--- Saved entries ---
◇ ◇ ◇ ◇ ◇
(** X12.  Whatever the outcomes of the [init()] calls of one instance,
    the retry timers add up to at most 60 seconds of waiting, and the
    retry count stays between 0 and 5 and equals the number of timers
    armed. *)
Theorem retry_budget (attempts : list init_result) :
  let run := construct attempts in
  0 <= total_delay (snd run) <= 60000 /\
  0 <= retryCount (fst run) <= 5 /\
  retryCount (fst run) = Z.of_nat (length (scheduled_delays (snd run))).
Proof.
  cbv zeta.
  next_attempt attempts. next_attempt attempts. next_attempt attempts.
  next_attempt attempts. next_attempt attempts. next_attempt attempts.
  next_attempt attempts.
  vm_compute; repeat split; congruence.
Qed.

End RetryBudget.

(** ** What the readiness detector leaves behind *)

Section ReadinessResources.
Import Js ContentScript.

Lemma occurrences_app (kind : effect -> bool) (a b : list effect) :
  occurrences kind (a ++ b) = (occurrences kind a + occurrences kind b)%nat.
Proof. unfold occurrences. rewrite List.filter_app, length_app. reflexivity. Qed.

Lemma isGmailReady_only_logs (p : page) :
  occurrences is_observe (snd (isGmailReady p)) = 0%nat /\
  occurrences is_disconnect (snd (isGmailReady p)) = 0%nat /\
  occurrences is_arm_fallback (snd (isGmailReady p)) = 0%nat /\
  occurrences is_clear (snd (isGmailReady p)) = 0%nat.
Proof.
  unfold isGmailReady.
  destruct (negb (String.eqb (hostname p) "mail.google.com")); repeat split; reflexivity.
Qed.
Lemma replacer_generator replDef ruleNo :
  replDef <> VNull ->
  fst (replacer replDef ruleNo)
  = fun bid args =>
      response <- responseDefaults bid ;;
      template <- fst (overrideOf (Js.or replDef (VObj [])) ruleNo) (bid :: args) ;;
      Ok (VObj (Js.set "isDebug" (VBool true) (resolve bid (mergeDeep response template)))).
Proof.
  intros Hne. unfold replacer.
  destruct (overrideOf (Js.or replDef (VObj [])) ruleNo) as [override logs].
  destruct replDef; try reflexivity. contradiction.
Qed.

Lemma get_get_opt v k x : Js.get v k = Ok x -> Js.get_opt v k = x.
Proof. unfold Js.get_opt. now intros ->. Qed.

Lemma get_returns v k : Js.nullish v = false -> exists x, Js.get v k = Ok x.
Proof.
  intros H. unfold Js.get.
  destruct v; try discriminate H; simpl;
    repeat match goal with
           | |- context [Js.lookup ?a ?b] => destruct (Js.lookup a b)
           | |- context [String.eqb ?a ?b] => destruct (String.eqb a b)
           end; eauto.
Qed.

Lemma responseDefaults_returns bid :
  Js.nullish bid = false -> exists defaults, responseDefaults bid = Ok defaults.
Proof.
  intros H. unfold responseDefaults.
  destruct (get_returns bid "bidId" H) as (x1 & ->).
  destruct (get_returns bid "mediaType" H) as (x2 & ->).
  destruct (get_returns bid "mediaTypes" H) as (x3 & ->).
  simpl. eauto.
Qed.

Lemma responseDefaults_fields bid defaults :
  responseDefaults bid = Ok defaults ->
  Js.lookup "requestId" defaults = Some (Js.get_opt bid "bidId")
  /\ (sized bid ->
      Js.has_key "width" defaults = true /\ Js.has_key "height" defaults = true).
Proof.
  unfold responseDefaults. intros H.
  inv_bind H. rename a into bidId. apply get_get_opt in Ha. rewrite Ha.
  inv_bind H. rename a into mt. apply get_get_opt in Ha0.
  inv_bind H. rename a into mts. apply get_get_opt in Ha1.
  injection H as <-. split.
  - destruct (negb (Js.truthy mt)); 
      repeat match goal with
             | |- context [match ?x with VArr _ => _ | _ => _ end] => destruct x
             | |- context [if ?b then _ else _] => destruct b
             end;
      repeat (rewrite lookup_set_other by discriminate); reflexivity.
  - unfold sized. rewrite Ha0, Ha1. intros (Hmt & Hsz). rewrite Hmt. cbn [negb].
    unfold field. simpl Js.lookup.
    destruct Hsz as [(-> & Harr) | (-> & Harr)]; simpl Js.strict_eq; cbv iota;
      match goal with
      | |- context [match ?x with VArr _ => _ | _ => _ end] =>
          destruct x; try discriminate Harr
      end;
      (split; [apply has_key_set; apply has_key_set_same | apply has_key_set_same]).
Qed.
(** C6: on a non-empty timeline [calculateFinalStats] stores the statistics
    of the horizontal deviation [sqrt (x^2 + z^2)] (without [y]):
    [maxDeviation] is its largest value over the timeline and [avgDeviation]
    its arithmetic mean, both written with two decimals, [samples] is the
    length of the timeline and [duration] is the time stamp of the last
    measurement written with two decimals; the measurements [{x:3, z:4}]
    and [{x:0, z:0}] give "5.00", "2.50" and 2 samples.  The timeline is the
    [measurements] of the render the callback belongs to. *)
Theorem final_stats_of_timeline (seen : Render) (now : string) (st : State) :
  seen_measurements seen <> [] ->
  let ms := seen_measurements seen in
  let hs := map horizontalDeviation ms in
  (exists M : R,
     In M hs /\ (forall h, In h hs -> h <= M) /\
     finalStats (calculateFinalStats seen now st) =
       Some (mkStats (fixed M 2) (fixed (mean hs) 2)
               (fixed (Measurement.timestamp
                         (last ms (Measurement.mk 0 0 0 0))) 2)
               (List.length ms))) /\
  (forall y0 t0 y1 t1 : R,
     ms = [Measurement.mk 3 y0 4 t0; Measurement.mk 0 y1 0 t1] ->
     finalStats (calculateFinalStats seen now st) =
       Some (mkStats "5.00" "2.50" (fixed t1 2) 2)).
Proof.
  intros Hne. cbn zeta.
  remember (seen_measurements seen) as ms eqn:Hms.
  set (hs := map horizontalDeviation ms).
  assert (Hstats :
    finalStats (calculateFinalStats seen now st) =
      Some (mkStats (fixed (fst (fold_left stats_body ms (0, 0))) 2)
              (fixed (snd (fold_left stats_body ms (0, 0))
                      / INR (List.length ms)) 2)
              (fixed (Measurement.timestamp
                        (at_index ms (List.length ms - 1))) 2)
              (List.length ms))).
  { unfold calculateFinalStats. rewrite <- Hms.
    destruct ms as [| m ms']; [congruence | reflexivity]. }
  destruct (stats_fold ms 0 0) as (Hsum & Hle & Hub & Hin). fold hs in Hsum, Hub, Hin.
  split.
  - exists (fst (fold_left stats_body ms (0, 0))).
    split; [| split; [exact Hub |]].
    + destruct Hin as [E | Hin]; [| exact Hin].
      (* the maximum is 0: then the first deviation is 0 as well *)
      rewrite E. unfold hs. destruct ms as [| m ms'] eqn:Ems; [congruence |].
      simpl. left.
      assert (horizontalDeviation m <= 0).
      { rewrite <- E. apply Hub. unfold hs. simpl. now left. }
      pose proof (horizontalDeviation_nonneg m). lra.
    + rewrite Hstats, Hsum.
      rewrite (at_index_last ms (Measurement.mk 0 0 0 0) Hne).
      unfold mean, hs. rewrite length_map.
      replace (0 + Rsum (map horizontalDeviation ms))
        with (Rsum (map horizontalDeviation ms)) by lra.
      reflexivity.
  - intros y0 t0 y1 t1 Ems. rewrite Hstats, Ems.
    assert (H5 : horizontalDeviation (Measurement.mk 3 y0 4 t0) = 5).
    { unfold horizontalDeviation, Math_pow2. simpl.
      replace (3 * (3 * 1) + 4 * (4 * 1)) with (5 * 5) by lra.
      apply sqrt_square. lra. }
    assert (H0 : horizontalDeviation (Measurement.mk 0 y1 0 t1) = 0).
    { unfold horizontalDeviation, Math_pow2. simpl.
      replace (0 * (0 * 1) + 0 * (0 * 1)) with 0 by lra.
      apply sqrt_0. }
    simpl fold_left. unfold stats_body. cbn [fst snd].
    rewrite H5, H0.
    rewrite (Rmax_right 0 5) by lra. rewrite (Rmax_left 5 0) by lra.
    cbn [List.length at_index nth Nat.sub Measurement.timestamp].
    replace ((0 + 5 + 0) / INR 2) with (5 / 2) by (simpl; lra).
    rewrite (toFixed_nonneg 5 2 500), (toFixed_nonneg (5 / 2) 2 250);
      try (simpl; lra).
    reflexivity.
Qed.
Lemma valid_ascii_cons c s : byte c < 128 -> valid_string (String c s) = valid_string s.
Proof.
  intros Hc. rewrite valid_String. unfold decode_rune. cbn [substring bytes]. destruct (Z.ltb_spec (byte c) 128); [|lia].
  cbn [fst snd]. rewrite Nat.sub_diag, str_drop_0. unfold seg_valid. cbn.
  destruct (Z.eqb_spec (byte c) rune_error) as [He|]; [unfold rune_error in He; lia|done].
Qed.
Lemma in_set_ascii c : ascii_cutset cut -> in_ascii_set cut c = true -> byte c < 128.
Proof.
  unfold ascii_cutset, in_ascii_set. rewrite existsb_exists, Forall_forall. intros Hs (b & Hb & He).
  apply Z.eqb_eq in He as <-. apply Hs. by apply list_elem_of_In.
Qed.
Lemma trim_left_valid s : ascii_cutset cut -> valid_string s = true -> valid_string (trim_left_ascii cut s) = true.
Proof.
  intros Ha. induction s as [|c s IH]; [done|]. intros Hs. cbn. destruct (in_ascii_set cut c) eqn:E; [|done].
  apply IH. by rewrite <- Hs, (valid_ascii_cons c) by by apply in_set_ascii.
Qed.
(** What is trimmed off the right starts with a character of the cutset. *)
Lemma trim_right_take s : exists k, trim_right_ascii cut s = str_take k s /\
  ((String.length s <= k)%nat \/ exists c, String.get k s = Some c /\ in_ascii_set cut c = true).
Proof.
  induction s as [|c s (k & Hk & Hc)]; [exists O; split; [done|by left]|]. cbn [trim_right_ascii].
  destruct (bool_decide (trim_right_ascii cut s = "") && in_ascii_set cut c) eqn:E.
  - exists O. split; [done|]. right. apply andb_true_iff in E as [_ E]. by exists c.
  - exists (S k). rewrite str_take_cons, Hk. split; [done|]. destruct Hc as [Hc|Hc]; [left; cbn; lia|by right].
Qed.
Lemma trim_right_valid s : ascii_cutset cut -> valid_string s = true -> valid_string (trim_right_ascii cut s) = true.
Proof.
  intros Ha Hs. destruct (trim_right_take s) as (k & -> & Hk). apply valid_cut; [done|]. right.
  destruct Hk as [Hk|(c & Hg & Hc)]; [by left|]. right. exists c. split; [done|].
  pose proof (in_set_ascii c Ha Hc). unfold rune_start, cont. lia.
Qed.
End squeeze.

(** ** Where a separator is *)
Lemma prefix_app p s : String.prefix p s = true -> exists t, s = p +:+ t.
Proof.
  revert s. induction p as [|c p IH]; intros s; [by exists s|]. destruct s as [|d s]; [done|]. cbn.
  case_match; [|done]. subst. intros (t & ->)%IH. by exists t.
Qed.
Lemma last_index_app sep s i : last_index s sep = Some i -> exists a b, s = a +:+ (sep +:+ b) /\ String.length a = i.
Proof.
  unfold last_index. enough (forall k, last_index_from k s sep = Some i ->
    exists a b, s = a +:+ (sep +:+ b) /\ (k + String.length a)%nat = i) as H by (intros (a & b & Hs & Hi)%H; eauto).
  induction s as [|c s IH]; intros k; cbn [last_index_from].
  - destruct (String.prefix sep "") eqn:Hp; [|done]. intros [= <-]. apply prefix_app in Hp as [t Ht].
    exists "", t. split; [done|]. cbn. lia.
  - destruct (last_index_from (S k) s sep) as [n|] eqn:Hn.
    + intros [= <-]. apply IH in Hn as (a & b & -> & <-). exists (String c a), b. split; [done|]. cbn. lia.
    + destruct (String.prefix sep (String c s)) eqn:Hp; [|done]. intros [= <-]. apply prefix_app in Hp as [t Ht].
      exists "", t. split; [done|]. cbn. lia.
Qed.
(** A separator found in the window, seen from the text. *)
Lemma window_sep sep s room i : last_index (str_take room s) sep = Some i ->
  exists t, s = str_take i s +:+ (sep +:+ t) /\ str_drop (i + String.length sep) s = t /\ (i + String.length sep <= room)%nat.
Proof.
  intros (a & b & Hw & <-)%last_index_app. pose proof (take_drop room s) as Hs. rewrite Hw, <- !str_app_assoc in Hs.
  exists (b +:+ str_drop room s). set (t := b +:+ str_drop room s) in *. rewrite <- Hs. split; [by rewrite str_take_app|]. split.
  - rewrite str_drop_app_ge by lia. rewrite Nat.add_comm, Nat.add_sub. apply str_drop_app.
  - pose proof (length_str_take room s) as Hl. rewrite Hw, !length_str_app in Hl. lia.
Qed.

Lemma valid_first s : valid_string s = true -> s = "" \/ exists c, String.get 0 s = Some c /\ rune_start c = true.
Proof.
  intros [->|(t & u & -> & (Hl & H0 & _) & _)]%valid_step; [by left|right].
  destruct (get_some t 0 ltac:(lia)) as [c Hg]. exists c. rewrite get_app_l by lia. auto.
Qed.
Lemma boundary_app_r a t i : boundary t i -> valid_string t = true -> boundary (a +:+ t) (String.length a + i).
Proof.
  intros Hb Ht. right. assert (t = "" \/ (String.length t <= i)%nat \/ exists c, String.get i t = Some c /\ rune_start c = true) as H.
  { destruct Hb as [->|Hb]; [|tauto]. destruct (valid_first t Ht) as [->|(c & Hc)]; [by left|]. right. right. by exists c. }
  destruct H as [->|[H|(c & Hg & Hc)]].
  - left. rewrite length_str_app. cbn. lia.
  - left. rewrite length_str_app. lia.
  - right. exists c. by rewrite get_app_r.
Qed.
◇ ◇ ◇ ◇ ◇
--- Your goal ---
Which lines above contain the word "Theorem"? Show each of them.

--- Output ---
Theorem retry_budget (attempts : list init_result) :
Theorem final_stats_of_timeline (seen : Render) (now : string) (st : State) :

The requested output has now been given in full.